In the records below, some lines contain the word "VersionStamp". Copy each of them.

──────────────────────────────

Definition push_capped (cap : Z) (buf : list W) (wire : W) : list W :=
  let sender := wire_from wire in
  let count := zlen (List.filter (from sender) buf) in
  trim_front cap (evict_sender (length buf) sender count buf ++ [wire]).

(** The handlers of [register_handler] and [register_chat_handler], for an
    announcement that was accepted. *)
Definition buffer_wire (cap : Z) (wire : W) (buf : list W) : list W :=
  if existsb (λ w, bool_decide (wire_id w = wire_id wire)) buf then buf else push_capped cap buf wire.

Definition handle_wire (cap : Z) (room : string) (wire : W) (buffers : gmap string (list W)) : gmap string (list W) :=
  <[room := buffer_wire cap wire (default [] (buffers !! room))]> buffers.
End buffers.

(** ** The order of resolution *)

Record PollOrder := { generation : Z; attempted : gmap string Z }.
Definition new_poll_order : PollOrder := {| generation := 0; attempted := ∅ |}.

Section select.
Context {T : Type} (id : T → string).

Definition last_attempted (p : PollOrder) (x : T) : Z := default 0 (attempted p !! id x).

Definition select (p : PollOrder) (items : list T) : list T * PollOrder :=
  let live := map id items in
  let kept := {| generation := generation p; attempted := filter (λ kv, kv.1 ∈ live) (attempted p) |} in
  let chosen := take (Z.to_nat POLL_CANDIDATE_LIMIT) (sort_by_key (last_attempted kept) items) in
  let generation := generation p + 1 in
  (chosen, {| generation := generation;
              attempted := foldl (λ m x, <[id x := generation]> m) (attempted kept) chosen |}).
End select.

(** ** Bodies *)

Record SourceLink := { sl_title : string; sl_url : string }.
Record Article := {
  a_id : string; a_title : string; a_excerpt : string; a_body : string; a_source_links : list SourceLink;
  a_author_name : string; a_created_at : Z
}.
Record Candidate := { c_id : string; c_article : option Article }.

Record NewsArticleJson := {
  n_id : string; n_title : string; n_excerpt : string; n_body : string; n_author_did : string; n_author_name : string;
  n_created_at : Z; n_source_links : list SourceLink; n_lang : option string
}.
Record ChatPostBody := { pb_title : option string; pb_text : option string }.

(** The decoders serde derives for the two bodies. *)
Class BodyText := {
  news_article_json : string → option NewsArticleJson;
  chat_post_body : string → option ChatPostBody;
}.

Section candidates.
Context {C : Crypto} {B : BodyText}.
(** ** Reasoning about runs that may stop anywhere *)

Definition Assertion := Disk → list Event → Prop.
Definition holds (P : Assertion) (w : World) : Prop := P (disk w) (trace w).

(** From a world where [P] holds, the computation never panics, [I] holds
    wherever it stops, and [Q] when it returns. *)
Definition triple {A} (P : Assertion) (m : M A) (I : Assertion) (Q : A → Assertion) : Prop :=
  hoare (holds P) m (λ a w, holds I w ∧ holds (Q a) w) (λ _, holds I) (holds I).

Lemma triple_iff {A} P (m : M A) I Q : triple P m I Q ↔
  ∀ w, holds P w → holds I (m w).1 ∧
    match (m w).2 with Ok a => holds (Q a) (m w).1 | Err Panicked => False | Err _ => True end.
Proof.
  split; intros H w Hw; specialize (H w Hw); unfold ends in *; destruct (m w) as [w' [a|[e| |]]]; cbn in *;
    try done; by destruct H.
Qed.

Section rules.
Context {A B : Type}.
Implicit Types (P I R : Assertion).

Lemma triple_bind P I (R : A → Assertion) (Q : B → Assertion) m k :
  triple P m I R → (∀ a, triple (R a) (k a) I Q) → triple P (bind m k) I Q.
Proof.
  intros Hm Hk. eapply hoare_bind; [exact Hm|]. intros a. eapply hoare_pre; [apply Hk|]. by intros w [_ ?].
Qed.

Lemma triple_ret P I (Q : A → Assertion) a : (∀ d tr, P d tr → I d tr ∧ Q a d tr) → triple P (ret a) I Q.
Proof. intros H. apply hoare_ret. intros w Hw. apply H, Hw. Qed.

Lemma triple_fail P I (Q : A → Assertion) e : (∀ d tr, P d tr → I d tr) → triple P (fail (Failed e)) I Q.
Proof. intros H. apply hoare_fail. intros w Hw. by apply H. Qed.

Lemma triple_pre P P' I (Q : A → Assertion) m : triple P' m I Q → (∀ d tr, P d tr → P' d tr) → triple P m I Q.
Proof. intros Hm H. eapply hoare_pre; [exact Hm|]. intros w. apply H. Qed.

Lemma triple_post P I (Q Q' : A → Assertion) m :
  triple P m I Q' → (∀ a d tr, Q' a d tr → Q a d tr) → triple P m I Q.
Proof. intros Hm H. eapply hoare_conseq; [exact Hm|done| |done|done]. intros a w [HI HQ]. split; [done|by apply H]. Qed.

(** A fact that does not depend on the state may be moved out. *)
Lemma triple_pure P I (Q : A → Assertion) m (φ : Prop) : (φ → triple P m I Q) → triple (λ d tr, φ ∧ P d tr) m I Q.
Proof. apply (hoare_pure (holds P)). Qed.
End rules.

Section calls.
Context {D : SinkDigest} (env : nat → Input).
Implicit Types (P I : Assertion).

Lemma triple_next P I : (∀ d tr, P d tr → I d tr) → triple P (next env) I (λ _, P).
Proof.
  intros H. apply triple_iff. intros w Hw. unfold next, holds, effect in *. cbn. rewrite app_nil_r. split; [by apply H|]. by destruct (alive _).
Qed.

Lemma triple_clock P I : (∀ d tr, P d tr → I d tr) → triple P (clock env) I (λ _, P).
Proof.
  intros H. eapply triple_bind; [by apply triple_next|]. intros i. apply triple_ret. auto.
Qed.

Lemma triple_read P I : (∀ d tr, P d tr → I d tr) → triple P (disk_read env) I (λ v d tr, P d tr ∧ v = d).
Proof.
  intros H. eapply triple_bind; [by apply triple_next|]. intros i. destruct (io_ok i).
  - apply triple_iff. intros w Hw. split; [by apply H|]. by split.
  - by apply triple_fail.
Qed.

Lemma triple_write P I (Q : () → Assertion) f es :
  (∀ d tr, P d tr → I d tr) → (∀ d tr, P d tr → I (f d) (tr ++ es) ∧ Q tt (f d) (tr ++ es)) →
  triple P (disk_write env f es) I Q.
Proof.
  intros H Hw. apply triple_iff. intros w Hp. unfold disk_write, holds, effect in *. cbn. destruct (alive _), (io_ok _); cbn; rewrite ?app_nil_r;
    split; try done; try (by apply H); by apply Hw.
Qed.

Lemma triple_mark P I (Q : () → Assertion) ids es : ids ≠ [] →
  (∀ d tr, P d tr → I d tr) →
  (∀ d tr, P d tr → I (set_imported (add_ids (imported d) ids) d) (tr ++ es) ∧
                    Q tt (set_imported (add_ids (imported d) ids) d) (tr ++ es)) →
  triple P (mark_processed env ids es) I Q.
Proof.
  intros Hne H Hw. unfold mark_processed. rewrite bool_decide_false by done.
  eapply triple_bind; [by apply triple_read|]. intros v. apply triple_write; intros d tr [Hp _]; auto.
Qed.
End calls.
(* ===== verification/StorageDomain.v ===== *)
(** * Shared folders: records, envelopes and keys

    [src/src/storage/domain.rs], [crypto.rs] and the wire and key primitives of
    [folder_share.rs] and [folder_owner.rs]: the records of a shared folder, the
    encrypted payloads they travel in, the signed envelopes of the protocol, the
    hash that names a folder key and the grant that hands the key to one
    requester. What is published is read back, what is signed verifies, and the
    holder of the ephemeral key of a request, nobody's key but that, opens the
    grant. *)
From S2P Require Import Prelude Text Json Wire DmWire IdentityPairing.

(** ** Records *)

Record VersionStamp := { vs_updated_at : string; vs_node_id : string }.

(** [sort_order] is the bit pattern of a double. *)
Record FolderRecord := {
  fd_id : string; fd_name : string; fd_parent_id : option string; fd_sort_order : option Z; fd_color : string;
  fd_encrypted : bool; fd_share_enabled : bool; fd_shared_room_id : string; fd_last_cid : option string;
  fd_last_saved_at : option string; fd_last_shared_at : option string; fd_deleted_at : option string;
  fd_created_at : string; fd_updated_at : string; fd_field_versions : option (gmap string VersionStamp);
}.

Record FileRecord := {
  fl_id : string; fl_folder_id : string; fl_sort_order : option Z; fl_name : string; fl_mime_type : string;
  fl_size : Z; fl_data_url : option string; fl_checksum : string; fl_version : Z; fl_starred : bool;
  fl_last_cid : option string; fl_last_share_cid : option string; fl_deleted_at : option string;
  fl_created_at : string; fl_updated_at : string; fl_field_versions : option (gmap string VersionStamp);
}.

Record FileBundle := {
  xb_version : Z; xb_exported_at : string; xb_origin_node : string; xb_folder : FolderRecord; xb_file : FileRecord;
}.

──────────────────────────────

**Task output**
Record VersionStamp := { vs_updated_at : string; vs_node_id : string }.
  fd_created_at : string; fd_updated_at : string; fd_field_versions : option (gmap string VersionStamp);
  fl_created_at : string; fl_updated_at : string; fl_field_versions : option (gmap string VersionStamp);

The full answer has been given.